Responding, Adamu told the delegation that the state
government was committed to agricultural development.
He said that the state government had evolved and integrated
agricultural programmes with the establishment of the Songhai Agricultural
Centres in the three senatorial zones.
He said that the state government was currently sponsoring
no fewer than 100 youths on an 18-month training programme in various aspects
of agriculture at the Songhai Centre in Porto Novo, Benin Republic.
These youths, on their return, would constitute the pioneer
trainers at the state’s Songhai centres, where they would impart their
knowledge on others, he said.
The commissioner assured the delegation that the state
government was committed to ensuring the success of the programme through
adequate funding.
Meanwhile, Alhaji Kabir Charanchi, State Project Officer of
the programme, told The Tide in an interview, that inadequate funding
constituted a major challenge to project implementation.
Charanchi, however, said that the programme had impacted positively
on the beneficiaries by uplifting their living standard.
For instance, he said that under the animal traction
project, the programme provided 39 pairs of ox teams, comprising two work
bulls, an ox cart and a ridger at a total cost of N200,000.
“This is a great achievement because it has helped them in
terms of operational activities, transportation of farm yard manure,
transportation of their products as well as increase in the productivity of
their farmlands,’’ he said.
He noted that Katsina and Sokoto states were the pilot
states of IFAD programmes in Nigeria.
“It was the success recorded in the two that led to the
extension and expansion of the programme to cover seven states.

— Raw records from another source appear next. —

(* ===== verification/PriceList.v ===== *)
(** * The calculator on the embedded price list

    [Pricing]'s functions evaluated on [DefaultPrice.defaultPrice]: the tables
    of [price_test.go] and [calculator_test.go], the well-formedness of the
    list, and the shapes it prices badly. *)

From stdpp Require Import base list strings gmap.
From Stdlib Require Import ZArith QArith Lia SpecFloat.
From S2P Require Import Prelude GoStrings GoFloat Utils OciModel Pricing DefaultPrice.

Local Open Scope string_scope.

Definition default_catalog : PriceCatalog := {| Items := defaultPrice |}.

(** The shapes of [TestPriceListSyncer_Start], and whether items are found. *)
Definition price_test_shapes : list (string * bool) :=
  map (λ s, (s, true)) [
    "VM.Standard2.24"; "VM.Standard.E2.8"; "VM.Standard.E2.1.Micro"; "BM.DenseIO.E5.128";
    "BM.Standard3.64"; "BM.HPC2.36"; "BM.Standard.B1.44"; "VM.Standard2.8";
    "BM.Standard.E5.192"; "VM.Standard2.4"; "VM.Standard.B1.1"; "VM.GPU3.4";
    "VM.Standard1.4"; "VM.Standard1.16"; "VM.GPU.A10.1"; "BM.Standard2.52";
    "BM.DenseIO2.52"; "VM.Standard.E2.2"; "VM.DenseIO2.24"; "VM.Standard1.2";
    "BM.GPU.A10.4"; "VM.GPU3.2"; "BM.Standard.A1.,160"; "BM.Standard.A4.,48";
    "VM.Standard.B1.4"; "VM.Standard.B1.8"; "VM.GPU.A10.2"; "VM.GPU3.1";
    "BM.Standard.E6.256"; "BM.Optimized3.36"; "BM.DenseIO.E4.128"; "BM.Standard.E3.128";
    "VM.Standard2.16"; "BM.Standard.E2.64"; "BM.Standard1.36"; "VM.Standard2.1";
    "VM.Standard2.2"; "VM.Standard.E2.1"; "VM.Standard1.8"; "VM.GPU2.1";
    "VM.Standard.B1.16"; "BM.GPU3.8"; "BM.GPU2.2"; "BM.Standard.E4.128";
    "VM.Standard.E2.4"; "VM.DenseIO2.8"; "VM.Standard1.1"; "VM.Standard.B1.2"]
  ++ [("BM.GPU.B4.8", false)].

(** A shape of [TestPrice]: name, OCPUs, memory, GPUs, local disks. *)
Definition test_shape (name : string) (ocpus mem : Z) (gpus : option Z) (disk : option f32) : WrapShape := {|
  wShape := {|
    Shape_Shape := Some name; IsFlexible := None; Ocpus := None; MemoryInGBs := None;
    NetworkingBandwidthInGbps := None; MaxVnicAttachments := None; Gpus := gpus;
    GpuDescription := None; LocalDisksTotalSizeInGBs := disk; OcpuOptions := None;
    MemoryOptions := None; MaxVnicAttachmentOptions := None;
    NetworkingBandwidthOptions := None |};
  CalcCpu := ocpus * 2; CalMemInGBs := mem; AvailableDomains := [];
  CalMaxVnic := 0; CalMaxBandwidthInGbps := 0
|}.

(** The rows of [TestPrice] with the price in units of 10^-6. *)
Definition price_tests : list (WrapShape * Z) := [
  (test_shape "BM.GPU.A10.4" 0 0 (Some 4%Z) None, 8000000);
  (test_shape "VM.Standard.B1.16" 16 0 None None, 1020800);
  (test_shape "VM.Standard.B1.1" 1 0 None None, 63800);
  (test_shape "BM.DenseIO.E5.128" 128 1536 None (Some (f32_of_decimal 835584 1)), 11905920);
  (test_shape "VM.Standard.E2.1" 1 1 None None, 30000);
  (test_shape "VM.Standard.E4.Flex" 1 8 None None, 37000);
  (test_shape "VM.Standard.E6.Flex" 1 12 None None, 54000);
  (test_shape "VM.Standard.A1.Flex" 1 6 None None, 0);
  (test_shape "VM.Standard.A2.Flex" 1 6 None None, 26000);
  (test_shape "VM.Standard.A4.Flex" 1 6 None None, 30000);
  (test_shape "VM.Standard3.Flex" 1 8 None None, 347125);
  (test_shape "VM.DenseIO2.16" 16 240 None None, 3899200)]%Z.

Section DefaultCatalog.
Context (regexp_other : string → string → option bool).

(** The shapes for which the unit tests expect a price are found. *)
Theorem price_test_found :
  forallb (λ '(shape, found),
    Bool.eqb found (negb (length (FindPriceItems regexp_other default_catalog shape) =? 0)%nat))
    price_test_shapes = true.
Proof. vm_compute. reflexivity. Qed.

(** Calculate on the embedded price list gives the prices the unit tests of the repository
    expect, within 1e-6 of the 32-bit float result. *)
Theorem price_test_prices :
  forallb (λ '(shape, price),
    match Calculate regexp_other shape (Some default_catalog) with
    | Ok x => within (1 # 1000000) x (price # 1000000)
    | _ => false
    end) price_tests = true.
Proof. vm_compute. reflexivity. Qed.

(** A GPU shape with two matching items is charged per OCPU, once per item:
    one VM.GPU3.1 costs 6 * 1.275 twice, where the list asks 1.275 per GPU. *)
Lemma gpu3_priced_per_ocpu :
  match Calculate regexp_other (test_shape "VM.GPU3.1" 6 90 (Some 1%Z) None) (Some default_catalog) with
  | Ok x => within (1 # 100000) x (153 # 10)
  | _ => false
  end = true ∧
  map MetricName (FindPriceItems regexp_other default_catalog "VM.GPU3.1") = [GpuPerHour; GpuPerHour].
Proof. vm_compute. split; reflexivity. Qed.

(** VM.Optimized3.Flex has prices in the list ("Compute - Optimized - X9"),
    and the search does not find them. *)
Lemma optimized3_flex_not_priced shape :
  Shape_Shape (wShape shape) = Some "VM.Optimized3.Flex" →
  Calculate regexp_other shape (Some default_catalog) = Ok MaxFloat32.
Proof.
  intros Hs. unfold Calculate. rewrite Hs. cbn [deref mbind res_bind].
  assert (FindPriceItems regexp_other default_catalog "VM.Optimized3.Flex" = []) as ->
    by (vm_compute; reflexivity).
  done.
Qed.
End DefaultCatalog.

(** The embedded price list has 514 items with distinct part numbers, and every item has a
    price entry that Calculate can read without panic. *)
Theorem default_catalog_wf :
  NoDup (map PartNumber (Items default_catalog)) ∧
  length (Items default_catalog) = 514%nat ∧
  (∀ it, In it (Items default_catalog) → sane_item it = true).
Proof.
  split_and!.
  - refine (bool_decide_unpack _ _). vm_compute. exact I.
  - reflexivity.
  - apply List.forallb_forall. vm_compute. reflexivity.
Qed.

Definition a10_shape : WrapShape := test_shape "BM.GPU.A10.4" 64 1024 (Some 4%Z) (Some (f32_of_Z 7680)).

Lemma a10_sane : sane_shape a10_shape.
Proof.
  unfold sane_shape, a10_shape, test_shape, max_int64; cbn [CalcCpu CalMemInGBs wShape Gpus LocalDisksTotalSizeInGBs].
  split; [lia|]. split; [lia|]. split.
  - intros g [= <-]. lia.
  - intros d [= <-]. split; vm_compute; reflexivity.
Defined.

Lemma Calculate_nonneg_witness :
  (∃ price, Calculate (λ _ _, None) a10_shape (Some default_catalog) = Ok price ∧ nonneg price = true) ∨
  (Calculate (λ _ _, None) a10_shape (Some default_catalog) = Panic "nil pointer dereference" ∧
    (Gpus (wShape a10_shape) = None ∨ LocalDisksTotalSizeInGBs (wShape a10_shape) = None)).
Proof.
  apply (Calculate_nonneg (λ _ _, None) a10_shape "BM.GPU.A10.4" default_catalog).
  - reflexivity.
  - exact a10_sane.
  - apply List.forallb_forall. vm_compute. reflexivity.
Defined.

Lemma FindPriceItems_spec_witness :
  ∃ p, ParseShape "VM.Standard.E4.Flex" = Ok p ∧
  FindPriceItems (λ _ _, None) default_catalog "VM.Standard.E4.Flex" =
    List.filter (primary_match (λ _ _, None) p) (Items default_catalog).
Proof.
  eexists. split; [reflexivity|].
  refine (proj1 (FindPriceItems_spec (λ _ _, None) default_catalog "VM.Standard.E4.Flex" _ eq_refl) _).
  exists (usd_item "B93113" "Compute - Standard - E4 - OCPU" "OCPU Per Hour"
            "Compute - Virtual Machine" [payg 25 3]).
  split; [|reflexivity].
  assert (∃ n, Items default_catalog !! n =
    Some (usd_item "B93113" "Compute - Standard - E4 - OCPU" "OCPU Per Hour"
            "Compute - Virtual Machine" [payg 25 3])) as (n & Hn).
  { destruct (list_find (λ it, PartNumber it = "B93113") (Items default_catalog)) as [[n it]|] eqn:Hf.
    - exists n. vm_compute in Hf. injection Hf as <- <-. reflexivity.
    - exfalso. vm_compute in Hf. discriminate. }
  apply list_elem_of_In. by apply list_elem_of_lookup_2 with n.
Defined.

A lot has been
recorded in terms of achievement and empowerment of youths.
“During the pilot phase 420 boreholes were drilled and they
are still working after about 15 years.
“We have intervened in terms of provision of water and
health facilities. We have constructed a 36-bed hospital at Kakumi in Bakori
local government,’’ the commissioner said.
According to him, the programme has also empowered some
women by giving them small ruminants under a revolving loan arrangement while
also supporting others to set up business enterprises.